# planting around spruce



## BCbound (Jun 12, 2010)

Hey guys, I have a client that wants some planting of trees/shrubs in her yard. The yard is very thick with spruce and heavily shaded. I'm in zone 3. Any suggestions. Easy to maintain as well.


----------



## S Mc (Jun 18, 2010)

The "heavily shaded" is probably more of a problem than the zone 3. All I can come up with "off the cuff" would be a mountain ash (for a shade tolerant understory tree), and some viburnum species possibly (for the shrubs).

Is your client planning a make over? or just a diversity planting? Can you give us more of an idea of what the goals are here?

Sylvia


----------



## StihlyinEly (Jun 21, 2010)

Zone 3 options for shade include a bunch of shrubs and perennials. Here are just a handful: Yew, Goatsbeard, Currants/Gooseberry, Astilbe, Bleeding Heart, Hosta, Aconitum, Fern, Ligularias. Pagoda dogwood is a nice tree-form dogwood that stays fairly short (like 20 feet), and generally winters well in Zone 3b, less so in 3a. It does OK in shady areas. Otherwise, if there are enough mature spruce on the property to cause widespread full shade, it's unlikely you'll find more than a couple options for smaller trees.


----------



## S Mc (Jun 21, 2010)

What about snowberry also? Depending on the cultivar, it would do well in the shade at Zone 3. I was thinking the Ribes spp (gooseberry/currants) would get pretty leggy, though.

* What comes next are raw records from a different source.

(** * Research subsystem: workflow engine, evidence aggregator and TTL cache

    A shallow embedding of the Python sources
      backend/utils/cache_utils.py   (MemoryCache)
      backend/utils/web_utils.py     (dedupe_by_link, expand_and_summarize_web)
      backend/utils/http_utils.py    (is_allowed_url, is_probably_pdf)
      backend/workflows/agents.py    (the six stages and should_replan)
      backend/workflows/graph.py     (the graph with its one back edge)
    and, beside them,
      backend/utils/cache_utils.py   (memoize)
      backend/utils/http_utils.py    (fetch_url, fetch_url_async, post_json)
      backend/workflows/agents.py    (get_concise_summary)
      backend/api/routes.py          (run_pipeline)
      backend/routes/rag_routes.py   (search_mcp_tool)

    Conventions of the embedding.
    - Python [int] is [Z].  A finite Python [float] is an exact rational
      [Q]: no rounding.  A reading of [time.time()] is finite; the one
      infinite float the cache stores, [float('inf')], is a constructor of
      its own ([Never]).  A float computed from data (a rubric score, read
      from the JSON service; the threshold, read from the environment) is
      a [Py.float]: a finite number, an infinity or NaN, with Python's
      comparisons, which are all false on NaN.
    - Python [str] is [string], a string of the code points 0..255:
      whitespace and letter case are Python's on that range.  [None] is
      [None] of [option].
    - A [dict] whose iteration order matters is an association list in
      insertion order; a [dict] object that is shared and mutated lives in a
      heap and is passed around by its address.
    - Upstream services (the text and JSON completion service, the search
      service, page fetching, the thread scheduler, the clock) are inputs
      of the functions that call them: every theorem quantifies over
      whatever they answer. *)

From Stdlib Require Import ZArith QArith Lia Lqa Bool Ascii String Sorted.
From stdpp Require Import base list strings.
(** * Snapshot fetcher and overlay manager of hive

    Shallow embedding of [internal/snapshot/snapshot.go] (the [Fetcher]),
    of the older [hivesim] [SnapshotManager], and of
    [internal/overlay/overlay.go] together with its Linux and non-Linux
    platform files.

    The file system, the network and the kernel are modelled as explicit
    state plus an environment record giving the outcome of every system
    call the code makes (the answers of the server, whether a [MkdirAll],
    a [Remove], a [RemoveAll], a mount or an unmount succeeds).  Every
    operation of the overlay manager runs under the manager's mutex, so each
    one is modelled as a single state transition. *)

From Stdlib Require Import ZArith Lia Bool Ascii.
From stdpp Require Import base gmap strings.

Open Scope Z_scope.

(** Go's [(T, error)] results. *)
Inductive result (E A : Type) : Type :=
| Ok : A -> result E A
| Err : E -> result E A.
Arguments Ok {E A} _.
Arguments Err {E A} _.

(** ** String helpers of the Go standard library (bytes are ASCII
    characters; only the ASCII part of [strings.ToLower] and
    [strings.TrimSpace] is modelled). *)

Definition lower_ascii (c : ascii) : ascii :=
  let n := nat_of_ascii c in
  if (65 <=? n)%nat && (n <=? 90)%nat then ascii_of_nat (n + 32) else c.

(** [strings.ToLower] *)
Fixpoint ToLower (s : string) : string :=
  match s with
  | EmptyString => EmptyString
  | String c s' => String (lower_ascii c) (ToLower s')
  end.

Definition is_space (c : ascii) : bool :=
  let n := nat_of_ascii c in
  (n =? 32)%nat || (n =? 9)%nat || (n =? 10)%nat || (n =? 11)%nat
  || (n =? 12)%nat || (n =? 13)%nat.

Fixpoint trim_left (s : string) : string :=
  match s with
  | EmptyString => EmptyString
  | String c s' => if is_space c then trim_left s' else s
  end.

Definition rev_string (s : string) : string :=
  String.string_of_list_ascii (rev (String.list_ascii_of_string s)).

(** [strings.TrimSpace] *)
Definition TrimSpace (s : string) : string :=
  rev_string (trim_left (rev_string (trim_left s))).

(** [strings.Index(s, "_")]: the byte index of the first ['_'], or -1. *)
Fixpoint index_underscore (s : string) : Z :=
  match s with
  | EmptyString => -1
  | String c s' =>
      if Ascii.eqb c "_"%char then 0
      else let i := index_underscore s' in if i <? 0 then -1 else i + 1
  end.

(** [filepath.Join] of two components (the inputs are clean paths). *)
Definition join (a b : string) : string := a +:+ "/" +:+ b.

(** [strings.Fields]: the maximal runs of bytes that are not white space
    ([acc] is the run being read; as for [TrimSpace], only the ASCII white
    space is modelled). *)
Fixpoint Fields_go (s acc : string) : list string :=
  match s with
  | EmptyString => if String.eqb acc "" then [] else [acc]
  | String c s' =>
      if is_space c then
        if String.eqb acc "" then Fields_go s' "" else acc :: Fields_go s' ""
      else Fields_go s' (acc +:+ String c "")
  end.
Definition Fields (s : string) : list string := Fields_go s "".
(** * ASTER L1T processing: radiance and reflectance of a scene

    A shallow embedding of [process_aster_dataset] (asterl1t.py) and of the
    module-level calibration tables it reads, with the properties of the
    conversion proved about the embedding.

    Conventions of the model:
    - pixel values are IEEE-754 binary64 numbers (Rocq's primitive floats),
      the dtype of a default numpy array; the destination array is taken to
      be a float64 array, and a float32 number (the solar direction) is the
      binary64 number of the same value;
    - numpy arrays that the code mutates or aliases live in a heap of
      array objects addressed by locations; exceptions are values of [exn]
      and leave the heap as it was when they were raised;
    - what the code calls in gdal, rasterio and numpy's transcendental
      functions is gathered in the class [Platform]: the model is
      parametric in it. *)

From Stdlib Require Import ZArith Floats Ascii String.
From stdpp Require Import base gmap strings list fin_maps.
(** [RunE] of [newTableBackupCommand] *)
Definition table_RunE (w : Calls) : res unit :=
  try backer <- GetDefaultBacker w in
  match NewBackupClient w with
  | inl err => fail err
  | inr client =>
      try u <- flag_storage w in
      if decide (u = "") then fail "empty backup store is not allowed"
      else
        try _ <- check (SetStorage w u) in
        try db <- flag_db w in
        if (String.length db =? 0)%nat
        then fail "empty database name is not allowed"
        else
          try table <- flag_table w in
          if (String.length table =? 0)%nat
          then fail "empty table name is not allowed"
          else
            try timeAgo <- flag_timeago w in
            try backupTS <- GetTS w timeAgo in
            try rate <- flag_ratelimit w in
            try concurrency <- flag_concurrency w in
            if concurrency =? 0 then fail "at least one thread required"
            else
              try ranges <- PreBackupTableRanges w db table u backupTS in
              try approximateRegions <- countRegions w ranges 0 in
              run_backup w ranges u backupTS rate concurrency
  end.

End Cmd.

(** ** The specification's vocabulary

    Definitions that follow the wording of the specification; the
    properties below compare them with the code. *)

Module Spec.

(** The region errors after which the request is tried again: one of
    EpochNotMatch, NotLeader, RegionNotFound, ServerIsBusy, StaleCommand,
    StoreNotMatch is set. *)
Definition retryable (regionErr : Errorpb.Error) : Prop :=
  is_Some (Errorpb.EpochNotMatch regionErr) \/
  is_Some (Errorpb.NotLeader regionErr) \/
  is_Some (Errorpb.RegionNotFound regionErr) \/
  is_Some (Errorpb.ServerIsBusy regionErr) \/
  is_Some (Errorpb.StaleCommand regionErr) \/
  is_Some (Errorpb.StoreNotMatch regionErr).

(** A response that carries no error. *)
Definition clean (resp : BackupResponse.t) : Prop :=
  BackupResponse.Error resp = None.

(** A request for the point-in-time snapshot at [backupTS]. *)
Definition at_snapshot (backupTS : Z) (req : BackupRequest.t) : Prop :=
  BackupRequest.StartVersion req = backupTS /\
  BackupRequest.EndVersion req = backupTS.

(** A manifest that records [backupTS] as both of its versions. *)
Definition versions_are (backupTS : Z) (bc : Raw.BackupClient) : Prop :=
  BackupMeta.StartVersion (Raw.backupMeta bc) = backupTS /\
  BackupMeta.EndVersion (Raw.backupMeta bc) = backupTS.

(** *** The plan of [PreBackupAllTableRanges] *)

(** The three system catalogs. *)
Definition system_name (name : string) : Prop :=
  name = "information_schema" \/ name = "performance_schema" \/ name = "mysql".

Definition user_database (db : Model.DBInfo) : bool :=
  bool_decide (~ system_name (Model.L (Model.DBName db))).

(** [[tablePrefix(id), tablePrefix(id+1))], the successor taken in [int64]
    as the ids are. *)
Definition prefix_range (tablePrefix : Z -> bytes) (id : Z) : Raw.Range :=
  {| Raw.StartKey := tablePrefix id;
     Raw.EndKey := tablePrefix (Go.int64 (id + 1));
     Raw.Files := [] |}.

(** One range for a table without partitions, one per partition
    definition otherwise. *)
Definition table_ranges (tablePrefix : Z -> bytes) (t : Model.TableInfo)
  : list Raw.Range :=
  match Model.GetPartitionInfo t with
  | None => [prefix_range tablePrefix (Model.ID t)]
  | Some pi => map (fun def => prefix_range tablePrefix (Model.PartID def))
                   (Model.Definitions pi)
  end.

Definition planned_ranges (tablePrefix : Z -> bytes) (dbs : list Model.DBInfo)
  : list Raw.Range :=
  flat_map (fun db => flat_map (table_ranges tablePrefix) (Model.Tables db))
           (filter (fun db => Is_true (user_database db)) dbs).

(** The tables of the databases that are no system catalog, in order. *)
Definition user_tables (dbs : list Model.DBInfo) : list Model.TableInfo :=
  flat_map Model.Tables (filter (fun db => Is_true (user_database db)) dbs).

(** Every call the planner makes for the tables of the user databases
    succeeds. *)
Definition plan_calls_succeed
    (Marshal_DBInfo : Model.DBInfo -> Go.res bytes)
    (Marshal_TableInfo : Model.TableInfo -> Go.res bytes)
    (NextGlobalAutoID : Z -> Z -> Go.res Z)
    (CreateSession : Z -> Z -> Go.res unit)
    (dbs : list Model.DBInfo) : Prop :=
  Forall (fun db =>
    Is_true (user_database db) ->
    Is_true (Go.is_ok (Marshal_DBInfo db)) /\
    Forall (fun t =>
      exists autoID,
        NextGlobalAutoID (Model.DBID db) (Model.ID t) = inr autoID /\
        Is_true (Go.is_ok (Marshal_TableInfo (Model.set_AutoIncID t autoID))) /\
        Is_true (Go.is_ok (CreateSession (Model.DBID db) (Model.ID t))))
      (Model.Tables db)) dbs.

(** *** The checksum of a table *)

Definition xor_crc (files : list File.t) : Z :=
  foldr (fun f acc => Z.lxor (File.Crc64Xor f) acc) 0 files.

Definition sum_kvs (files : list File.t) : Z :=
  foldr (fun f acc => File.TotalKvs f + acc) 0 files.

Definition sum_bytes (files : list File.t) : Z :=
  foldr (fun f acc => File.TotalBytes f + acc) 0 files.

(** The xor of the checksums and the two sums, as 64-bit unsigned values. *)
Definition table_stats (files : list File.t) : Z * Z * Z :=
  (xor_crc files, Go.uint64 (sum_kvs files), Go.uint64 (sum_bytes files)).

(** The triple recorded in the schema. *)
Definition recorded (schema : Schema.t) : Z * Z * Z :=
  (Schema.Crc64Xor schema, Schema.TotalKvs schema, Schema.TotalBytes schema).

Section Verifier.
Variable Database : Type.
Variable GetTable : option Database -> string -> option Raw.Table.
Variable Unmarshal_DBInfo : bytes -> Go.res Model.DBInfo.
Variable Unmarshal_TableInfo : bytes -> Go.res Model.TableInfo.
Variable dbs : gmap string Database.

(** The table of a schema: both halves decode and the table is found
    under the decoded names. *)
Definition table_of (schema : Schema.t) (tbl : Raw.Table) : Prop :=
  exists dbInfo tblInfo,
    Unmarshal_DBInfo (Schema.Db schema) = inr dbInfo /\
    Unmarshal_TableInfo (Schema.Table schema) = inr tblInfo /\
    GetTable (dbs !! Model.O (Model.DBName dbInfo))
             (Model.O (Model.Name tblInfo)) = Some tbl.

Definition table_matches (schema : Schema.t) : Prop :=
  exists tbl, table_of schema tbl /\
              table_stats (Raw.TableFiles tbl) = recorded schema.

Definition table_disagrees (schema : Schema.t) : Prop :=
  exists tbl, table_of schema tbl /\
              table_stats (Raw.TableFiles tbl) <> recorded schema.

(** A schema that decodes names a table that was loaded. *)
Definition table_loaded (schema : Schema.t) : Prop :=
  forall dbInfo tblInfo,
    Unmarshal_DBInfo (Schema.Db schema) = inr dbInfo ->
    Unmarshal_TableInfo (Schema.Table schema) = inr tblInfo ->
    is_Some (GetTable (dbs !! Model.O (Model.DBName dbInfo))
                      (Model.O (Model.Name tblInfo))).
End Verifier.

End Spec.

(** ** Concrete collaborators

    Small configurations on which the definitions above are run. *)

Module Scenario.

Import Go.

(** *** A snapshot taken exactly at the safepoint *)

Definition pd_now : res (Z * Z) := inr (1000, 7).

Definition parse_100ms (s : string) : res Z :=
  if decide (s = "100ms") then inr 100000000
  else inl "time: invalid duration".

Definition safePoint_900 : res Meta.Timestamp :=
  inr {| Meta.Physical := 900; Meta.Logical := 0 |}.

(** *** Storage *)

(** A scheme the storage layer does not know. *)
Definition unsupported_storage (base : string) : res Raw.ExternalStorage :=
  inl "storage s3 not support yet".

Definition empty_dir : Raw.ExternalStorage :=
  {| Raw.FileExists := fun _ => false |}.

Definition used_dir : Raw.ExternalStorage :=
  {| Raw.FileExists := fun name => String.eqb name "backupmeta" |}.

Definition local_storage (base : string) : res Raw.ExternalStorage :=
  if String.eqb base "local:///backup/used" then inr used_dir
  else inr empty_dir.

(** *** Responses *)

Definition a_lock : Kvrpcpb.LockInfo :=
  {| Kvrpcpb.PrimaryLock := []; Kvrpcpb.LockVersion := 42;
     Kvrpcpb.Key := []; Kvrpcpb.LockTtl := 3000 |}.

Definition locked_response : BackupResponse.t :=
  {| BackupResponse.Error :=
       Some {| BackupError.Msg := "locked";
               BackupError.Detail :=
                 Some (BackupError.Error_KvError
                         {| Kvrpcpb.Locked := Some a_lock;
                            Kvrpcpb.Retryable := "";
                            Kvrpcpb.Abort := "" |}) |};
     BackupResponse.StartKey := [];
     BackupResponse.EndKey := [];
     BackupResponse.Files := [] |}.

_Rhamnus purshiana_, Cascara takes dense shade and is listed for zone 3 and is a native of Canada. It can get 20 to 40 ft tall and 10 to 30 ft wide. 

Sylvia


----------



## StihlyinEly (Jun 22, 2010)

S Mc said:


> What about snowberry also? Depending on the cultivar, it would do well in the shade at Zone 3. *I was thinking the Ribes spp (gooseberry/currants) would get pretty leggy, though.*
> 
> _Rhamnus purshiana_, Cascara takes dense shade and is listed for zone 3 and is a native of Canada. It can get 20 to 40 ft tall and 10 to 30 ft wide.
> 
> Sylvia



I'd have thought the same thing, for sure, as that tends to be true of most shade tolerant plants. But we've got a bunch of currant in full shade, and they are well leafed and compact as those that get some sun.


----------



## BCbound (Jun 24, 2010)

Thanks Guys, Great options. I'm putting a picture list together for my client and will add some of these.


----------



## benibenzamin (Jul 16, 2010)

I think bonsai plants will be good in my view


----------



## Treeshaveneeds (Jul 31, 2010)

BCbound said:


> Hey guys, I have a client that wants some planting of trees/shrubs in her yard. The yard is very thick with spruce and heavily shaded. I'm in zone 3. Any suggestions. Easy to maintain as well.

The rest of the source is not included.